Collected data:
(** A record read from the table, or the given one. *)
Lemma stored_ranges oid p : stored_ok store oid p -> phrase_ranges p.
Proof. intros (H & _). by eapply phrase_ok_ranges. Qed.

(** The state before the write: the stored or new phrase, brought up to date. *)
Lemma ensure_sound phrase oid clock p :
  phrase_ranges phrase -> phrase_utf8 phrase -> hlc_ok clock ->
  objectID store phrase = Ok oid ->
  ensurePhraseState phrase oid (deviceID store) clock = Ok p ->
  stored_ok store oid p /\ Text p = Text phrase /\ Pinyin p = Pinyin phrase /\ Source p = Source phrase.
Proof.
  intros Hr Hu Hn Ho H. pose proof (ensurePhraseState_ok _ _ _ _ _ Hr H) as Hok.
  destruct (ensure_utf8 _ _ _ _ _ Hu device_text Hn H) as (Hu' & Ht & Hp & Hs & _).
  split; [|done]. split; [done|]. split; [|done]. unfold objectID in *. by rewrite Ht, Hp.
Qed.

(** Re-deriving the visible fields of a phrase from a new sound state. *)
Lemma materialize_stored oid p s m :
  stored_ok store oid p -> ObjectID s = ObjectID (CRDT p) -> Counts s = Some m -> counts_ok (Some m) ->
  1 <= Generation (presence s) <= MaxUint64 -> state_utf8 s ->
  stored_ok store oid (materializePhrase (set_crdt p s)).
Proof.
  intros (Hok & Ho & Ht & Hp & Hs & _) Hobj Hc Hm Hg Hu. split_and!; try done.
  split; cbn; try done; [|eauto]. by rewrite Hobj, (ok_object _ _ Hok).
Qed.

(** *** SaveExplicit *)

(** The phrases a caller may pass. *)
Definition input_ok (phrase : Phrase) : Prop :=
  in_u64 (UseCount phrase) /\ ValidString (Text phrase) = true /\ ValidString (Pinyin phrase) = true /\
  ValidString (TrimSpace (Source phrase)) = true.

(** The greater of the wanted count and the one already there. *)
Definition known_count (existing : option Phrase) : Z :=
  match existing with Some e => UseCount e | None => 0 end.

Definition next_generation (existing : option Phrase) : Z :=
  match existing with
  | None => 1
  | Some e => if Deleted e then Generation (presence (CRDT e)) + 1 else Generation (presence (CRDT e))
  end.

Lemma explicit_base_sound existing phrase oid source :
  input_ok phrase -> ValidString source = true -> objectID store phrase = Ok oid ->
  (forall e, existing = Some e -> stored_ok store oid e) ->
  phrase_ranges (explicit_base existing phrase source) /\ phrase_utf8 (explicit_base existing phrase source) /\
  objectID store (explicit_base existing phrase source) = Ok oid.
Proof.
  intros (Hc & Ht & Hp & _) Hs Ho He. destruct existing as [e|]; cbn.
  - destruct (He e eq_refl) as (Hok & _ & _ & _ & _ & Hu).
    destruct (phrase_ok_ranges _ _ Hok) as [R1 R2 R3]. split_and!; try done.
  - split; [split; cbn; [done|apply counts_ok_empty|unfold MaxUint64; lia]|].
    split; [|done]. split_and!; try done. apply zeroState_utf8.
Qed.

Lemma explicit_ensured existing phrase oid source clock p :
  input_ok phrase -> ValidString source = true -> objectID store phrase = Ok oid ->
  (forall e, existing = Some e -> stored_ok store oid e) -> hlc_ok clock ->
  ensurePhraseState (explicit_base existing phrase source) oid (deviceID store) clock = Ok p ->
  stored_ok store oid p /\ Text p = Text phrase /\ Pinyin p = Pinyin phrase /\
  UseCount p = (if existing then known_count existing else UseCount phrase) /\
  (if Present (presence (CRDT p)) then Generation (presence (CRDT p)) else Generation (presence (CRDT p)) + 1)
    = next_generation existing.
Proof.
  intros Hin Hs Ho He Hn H.
  destruct (explicit_base_sound existing phrase oid source Hin Hs Ho He) as (Hr & Hu & Hob).
  destruct (ensure_sound _ _ _ _ Hr Hu Hn Hob H) as (Hok & Ht & Hp & _).
  split; [done|]. split; [by rewrite Ht; destruct existing|]. split; [by rewrite Hp; destruct existing|].
  pose proof (OpaqueObjectID_len16 store _ _ Ho) as Hl.
  destruct existing as [e|].
  - destruct (He e eq_refl) as (Hek & _).
    assert (phrase_ok oid (explicit_base (Some e) phrase source)) as Hbk by (by destruct Hek).
    destruct (ensure_of_ok _ _ _ _ _ Hl Hbk H) as (-> & -> & -> & _). split; [done|]. cbn.
    rewrite (ok_deleted _ _ Hek). by destruct (Present _).
  - destruct (ensure_of_new _ _ _ _ _ Hr eq_refl H) as (-> & -> & -> & _). done.
Qed.

(** Every mutation begins by loading the stored phrase and taking a stamp. *)
Lemma begin_inv {A} oid (k : option Phrase -> HLC -> M A) w r w' :
  bind (loadByID store oid) (fun existing => bind (nextHLC store) (fun clock => k existing clock)) w = (r, w') ->
  db_ok store (db w) ->
  (exists e, r = Err e /\ db_ok store (db w') /\ same_data (db w) (db w')) \/
  exists clock w1, k (abs store (db w) !! oid) clock w1 = (r, w') /\
    same_data (db w) (db w1) /\ db_ok store (db w1) /\ hlc_ok clock /\
    (WallMillis clock = hlc_wall_ms (db w1) /\ Counter clock = hlc_counter (db w1)) /\
    (forall p, abs store (db w) !! oid = Some p -> stored_ok store oid p).
Proof.
  intros H Hd. step_run H.
  2: { apply loadByID_inv in Hrun as [Hdb _]. left. exists e. rewrite Hdb. auto with yunpin. }
  destruct (load_sound _ _ _ _ Hrun Hd) as (Hdb & -> & He). clear Hrun.
  step_run H.
  - rewrite <- Hdb in Hd. destruct (nextHLC_sound _ _ _ Hrun Hd) as (Hsame & Hd1 & Hn & Hc).
    rewrite Hdb in Hsame. right. by eexists _, _.
  - apply nextHLC_inv in Hrun as [(? & _ & Hw)|(ph & Hw)].
    + left. exists e. rewrite Hw, Hdb. auto with yunpin.
    + destruct (next_clock _ _ _). by destruct Hw.
Qed.

(** [SaveExplicit] either fails, leaving every table but the clock as it was,
    or writes and enqueues the phrase. *)
Lemma SaveExplicit_inv phrase w r w' :
  db_ok store (db w) -> input_ok phrase -> SaveExplicit store phrase w = (r, w') ->
  db_ok store (db w') /\
  ((exists e, r = Err e) /\ same_data (db w) (db w') \/
   r = Ok tt /\ exists oid p, objectID store phrase = Ok oid /\ wrote (db w) (db w') oid p true /\
     stored_ok store oid p /\ Text p = Text phrase /\ Pinyin p = Pinyin phrase /\
     Deleted p = false /\ PPinned p = PPinned phrase /\
     UseCount p = Z.max (known_count (abs store (db w) !! oid)) (UseCount phrase) /\
     Generation (presence (CRDT p)) = next_generation (abs store (db w) !! oid)).
Proof.
  intros Hd Hin H. unfold SaveExplicit in H.
  step_run H; injection Hrun as Ho <-; [|failed]. rename a into oid.
  apply begin_inv in H as [(? & -> & Hd' & Hs)|(clock & w1 & H & Hsame & Hd1 & Hn & _ & He)]; [failed| |done].
  remember (abs store (db w) !! oid) as existing eqn:Hx.
  set (source := if bool_decide _ then _ else _) in H.
  assert (ValidString source = true) as Hsrc.
  { unfold source. case_bool_decide; [done|apply Hin]. }
  step_run H; injection Hrun as He2 <-; [|failed]. rename a into p.
  destruct (explicit_ensured _ _ _ _ _ _ Hin Hsrc Ho He Hn He2) as (Hpk & Ht & Hp & Hu & Hg).
  pose proof Hpk as ([Pob (m & Hm & Hmk) Pg Pu _ _] & _ & _ & _ & _ & Putf).
  step_run H; injection Hrun as Hs2 <-; [|failed]. rename a into s.
  assert (Present (presence (CRDT p)) = true \/ Generation (presence (CRDT p)) < MaxUint64) as Hroom.
  { destruct (Present (presence (CRDT p))) eqn:Ep; [by left|right].
    destruct (Z.eq_dec (Generation (presence (CRDT p))) MaxUint64) as [Eg|]; [|lia].
    by rewrite (explicit_state_generation_exhausted store _ _ _ _ Ep Eg) in Hs2. }
  destruct (explicit_state_spec store (PPinned phrase) (UseCount phrase) clock _ m Hm Hmk (proj1 Hin) Pg Hroom)
    as (s' & m' & Hs' & Sob & Sc & Sk & St & Sp & Sg & Sv & Su).
  assert (s' = s) as -> by congruence.
  assert (state_utf8 s) as Hsu by (by apply Su).
  assert (1 <= Generation (presence s) <= MaxUint64) as Hsg
    by (rewrite Sg; destruct (Present (presence (CRDT p))); [lia|]; destruct Hroom; [done|lia]).
  pose proof (materialize_stored oid p s m' Hpk Sob Sc Sk Hsg Hsu) as Hfin.
  destruct (upsert_wrote w _ _ _ _ _ _ Hsame Hd1 Hfin H) as [Hd' Hres]. split; [done|].
  destruct Hres as [?|[-> Hw]]; [by left|right]. split; [done|].
  eexists oid, _. split; [done|]. split; [exact Hw|]. split; [done|]. cbn.
  rewrite Sp, Sv, Sc, St, Sg, Hg, <- Hx. split_and!; try done.
  rewrite <- Hm, <- Pu, Hu. destruct existing; cbn; [done|]. destruct Hin as [[? ?] _]. lia.
Qed.

(** *** RecordSelection *)

(** The record a selection is counted on: the stored one, or the given one. *)
Definition learned_base (existing : option Phrase) (phrase : Phrase) : Phrase :=
  match existing with Some e => e | None => set_source phrase (str "learned") end.

Definition learned_input_ok (phrase : Phrase) : Prop :=
  phrase_ranges phrase /\ phrase_utf8 (set_source phrase (str "learned")).

(** The count a record stands for. *)
Definition base_total (x : Phrase) : Z :=
  Z.max (totalCounts (Some (base_counts x))) (UseCount x).

Lemma base_total_stored oid e : stored_ok store oid e -> len oid = 16 -> base_total e = UseCount e.
Proof.
  intros ([Ho (c & Hc & _) _ Hu _ _] & _) Hl. unfold base_total, base_counts.
  rewrite bool_decide_eq_false_2.
  - rewrite Hu, Hc. simpl default. lia.
  - rewrite Ho. intros Eq. apply (f_equal len) in Eq. rewrite len_hex_encode, Hl in Eq. done.
Qed.

Lemma learned_base_sound existing phrase oid :
  learned_input_ok phrase -> objectID store phrase = Ok oid ->
  (forall e, existing = Some e -> stored_ok store oid e) ->
  phrase_ranges (learned_base existing phrase) /\ phrase_utf8 (learned_base existing phrase) /\
  objectID store (learned_base existing phrase) = Ok oid.
Proof.
  intros [Hr Hu] Ho He. destruct existing as [e|]; cbn.
  - pose proof (He e eq_refl) as Hok. split; [by eapply stored_ranges|]. destruct Hok as (_ & ? & ?). done.
  - split_and!; try done. by destruct Hr.
Qed.

Lemma totalCounts_increment m d :
  counts_ok (Some m) -> map_get m d < MaxUint64 ->
  totalCounts (Some (<[d := map_get m d + 1]> m)) = Z.min MaxUint64 (totalCounts (Some m) + 1) /\
  counts_ok (Some (<[d := map_get m d + 1]> m)).
Proof.
  intros Hm Hlt. pose proof (map_get_range m d Hm) as [Hg _].
  assert (in_u64 (map_get m d + 1)) as Hc by (unfold in_u64; lia).
  pose proof (counts_ok_insert d _ m Hc Hm) as Hok. split; [|done].
  rewrite !totalCounts_spec by done. simpl default. rewrite counts_sum_insert. lia.
Qed.
(** ** Runs without failing statements *)

Section forward.
Context `{E : Environment} `{P : Primitives} {PL : PrimitiveLaws P} `{U : UnicodeTables}.
Context `{J : Codec Phrase} {JL : JsonLaws J}.
Variable store : Store.
Hypothesis device_text : ValidString (deviceID store) = true.
Hypothesis clock_readings : forall n, in_i64 (now_at n).
Hypothesis no_faults : forall n, fault_at n = false.

Lemma bind_run {A B} (m : M A) (f : A -> M B) w a w1 : m w = (Ok a, w1) -> bind m f w = f a w1.
Proof. intros H. unfold bind. by rewrite H. Qed.

Lemma statement_run {A} (f : Database -> result (A * Database)) w a d :
  f (db w) = Ok (a, d) -> statement f w = (Ok a, tick (set_db w d)).
Proof. intros H. unfold statement. by rewrite no_faults, H. Qed.

Lemma query_run {A} (f : Database -> A) w : query f w = (Ok (f (db w)), tick w).
Proof. unfold query. erewrite statement_run by done. by destruct w. Qed.

Lemma transaction_run {A} (m : M A) w a w1 :
  m (tick w) = (Ok a, w1) -> transaction m w = (Ok a, tick w1).
Proof. intros H. unfold transaction. by rewrite no_faults, H, no_faults. Qed.

Lemma seal_run oid phrase w :
  encodable phrase = true -> 24 <= len (random w) ->
  exists n c w1, seal store oid phrase w = (Ok (n, c), w1) /\ len n = 24 /\ db w1 = db w /\
    len (random w1) = len (random w) - 24.
Proof.
  intros He Hr. destruct (recordKey_ok store oid) as (key & aead & Hk & Ha).
  destruct (marshal_ok phrase He) as [b Hb].
  destruct (ReadFull_ok NonceSizeX (random w)) as (out & rest & Hd & Hl & Hsplit); [unfold NonceSizeX; lia|].
  unfold seal, lift, bind, draw. rewrite Hb, Hk, Ha, Hd.
  eexists _, _, _. split; [done|]. split; [done|]. split; [done|]. cbn [random].
  rewrite Hsplit, len_app, Hl. unfold NonceSizeX. lia.
Qed.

Assignment >>
Scan the lines above, and whenever one holds the string "forall", copy it.

Your solution >>
  (forall e, existing = Some e -> stored_ok store oid e) ->
  (forall e, existing = Some e -> stored_ok store oid e) -> hlc_ok clock ->
    (forall p, abs store (db w) !! oid = Some p -> stored_ok store oid p).
  (forall e, existing = Some e -> stored_ok store oid e) ->
Hypothesis clock_readings : forall n, in_i64 (now_at n).
Hypothesis no_faults : forall n, fault_at n = false.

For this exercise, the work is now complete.